* **Work instruction**: Only part of the listing is needed, namely the lines from its start through the line with "Lemma reads_app ls", and they should be retyped exactly.
+-------+
Lemma plug_entries_app p dir es es' c :
  plug_entries p dir (es ++ es') c =
  let? r := plug_entries p dir es c in let '(ok, c) := r in if (ok : bool) then plug_entries p dir es' c else Done (false, c).
Proof.
  revert c. induction es as [|[v fname] es IH]; intros c; cbn; [done|].
  destruct (plug_line load p dir fname v c) as [[[] c']| | | |]; cbn; done || apply IH.
Qed.

Lemma reads_app ls es ls' es' : reads ls es -> reads ls' es' -> reads (ls ++ ls') (es ++ es').
Proof. induction 1; cbn; intros; [done|apply reads_short; auto|apply reads_line; auto]. Qed.

(** *** What a failure leaves *)

Lemma unplug_by_name pid param pte (c : @cnx U) : length (bytes_of_string pid) <> 8%nat -> plugin_unplug pid param pte c = (true, c).
Proof.
  intros H. unfold plugin_unplug, find_str. rewrite (proj2 (Z.eqb_neq _ _)); [done|]. lia.
Qed.

Lemma rollback_nothing stack (c : @cnx U) : Forall (fun '(pid, _, _) => length (bytes_of_string (str pid)) <> 8%nat) stack ->
  rollback false stack c = c.
Proof.
  unfold rollback. intros H. revert c. induction H as [|[[pid param] pte] stack Hp _ IH]; intros c; cbn; [done|].
  by rewrite unplug_by_name.
Qed.

Lemma insert_all_stack p dir ls es : reads ls es -> Forall (fun '(v, _) => length (bytes_of_string (str (inserted_pid v))) <> 8%nat) es ->
  forall v stack c ok stack' c', Forall (fun '(pid, _, _) => length (bytes_of_string (str pid)) <> 8%nat) stack ->
  insert_lines load p dir plugin_inject_all ls v false stack c = Done (ok, stack', c') ->
  Forall (fun '(pid, _, _) => length (bytes_of_string (str pid)) <> 8%nat) stack'.
Proof.
  induction 1 as [|l ls es Hl _ IH|l ls v fname es Hl Hp _ IH]; intros He v0 stack c ok stack' c' Hs H.
  - cbn in H. by simplify_eq.
  - rewrite insert_lines_short in H by done. by eapply IH.
  - apply list.Forall_cons in He as [Hv He]. rewrite (insert_lines_plug _ _ _ _ _ _ _ _ _ v fname) in H; [|done|done|by left].
    destruct (plug_line load p dir fname v c) as [[[] c1]| | | |]; cbn in H; try done; [|by simplify_eq].
    eapply IH; [done| |exact H]. by apply list.Forall_cons.
Qed.

(** ** The cache *)

Lemma cache_loop_spec plugins first (todo : list (@cached_plugins U)) : forall fuel done curr,
  cached_address <$> hd_error (done ++ [curr]) = Some first ->
  NoDup (cached_address <$> done ++ curr :: todo) -> Forall (fun e => cache_matches plugins e = false) done ->
  (length todo < fuel)%nat ->
  cache_loop fuel plugins first curr (todo ++ done) =
  Some (match list_find (fun e => cache_matches plugins e = true) (curr :: todo) with
        | Some (i, e) => (Some e, drop i todo ++ done ++ take i (curr :: todo))
        | None => (None, tail (done ++ curr :: todo))
        end).
Proof.
  induction todo as [|next todo IH]; intros fuel done curr Hfirst Hnd Hdone Hf; (destruct fuel as [|fuel]; [lia|]); cbn [cache_loop].
  - destruct (cache_matches plugins curr) eqn:Hm.
    + cbn [list_find]. rewrite decide_True by done. cbn. by rewrite ?take_0, ?app_nil_r.
    + cbn [list_find]. rewrite decide_False by congruence. cbn [app fmap option_fmap option_map].
      destruct done as [|d done]; cbn in *; simplify_eq; by rewrite Z.eqb_refl.
  - destruct (cache_matches plugins curr) eqn:Hm.
    + cbn [list_find]. rewrite decide_True by done. cbn. by rewrite ?take_0, ?app_nil_r.
    + cbn [app]. rewrite (proj2 (Z.eqb_neq _ _)); last first.
      { intros He. rewrite <- He in Hfirst. cbn in Hfirst. rewrite fmap_app in Hnd. cbn in Hnd. apply list.NoDup_app in Hnd as (_&Hd&Hc).
        destruct done as [|d done]; cbn in Hfirst; simplify_eq.
        - apply list.NoDup_cons in Hc as [Hc _]. apply Hc. rewrite Hfirst. by left.
        - apply (Hd (cached_address next)); [rewrite <- Hfirst; by left|]. by right; left. }
      rewrite <- app_assoc. rewrite IH.
      * cbn [list_find]. rewrite (decide_False (P := cache_matches plugins curr = true)) by congruence.
        f_equal. destruct (decide (cache_matches plugins next = true)) as [Hn|Hn].
        -- cbn. by rewrite ?take_0, ?app_nil_r, ?drop_0.
        -- destruct (list_find _ todo) as [[i e]|]; cbn [fmap option_fmap option_map prod_map fst snd]; f_equal.
           ++ cbn [drop take]. by rewrite <- app_assoc.
           ++ by rewrite <- app_assoc.
      * destruct done; [done|]. by cbn in *.
      * by rewrite <- app_assoc.
      * apply Forall_app. split; [done|]. by repeat constructor.
      * cbn in Hf. lia.
Qed.
End Phases.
+-------+
* **Problem solution**:
Lemma plug_entries_app p dir es es' c :
  plug_entries p dir (es ++ es') c =
  let? r := plug_entries p dir es c in let '(ok, c) := r in if (ok : bool) then plug_entries p dir es' c else Done (false, c).
Proof.
  revert c. induction es as [|[v fname] es IH]; intros c; cbn; [done|].
  destruct (plug_line load p dir fname v c) as [[[] c']| | | |]; cbn; done || apply IH.
Qed.

Lemma reads_app ls es ls' es' : reads ls es -> reads ls' es' -> reads (ls ++ ls') (es ++ es').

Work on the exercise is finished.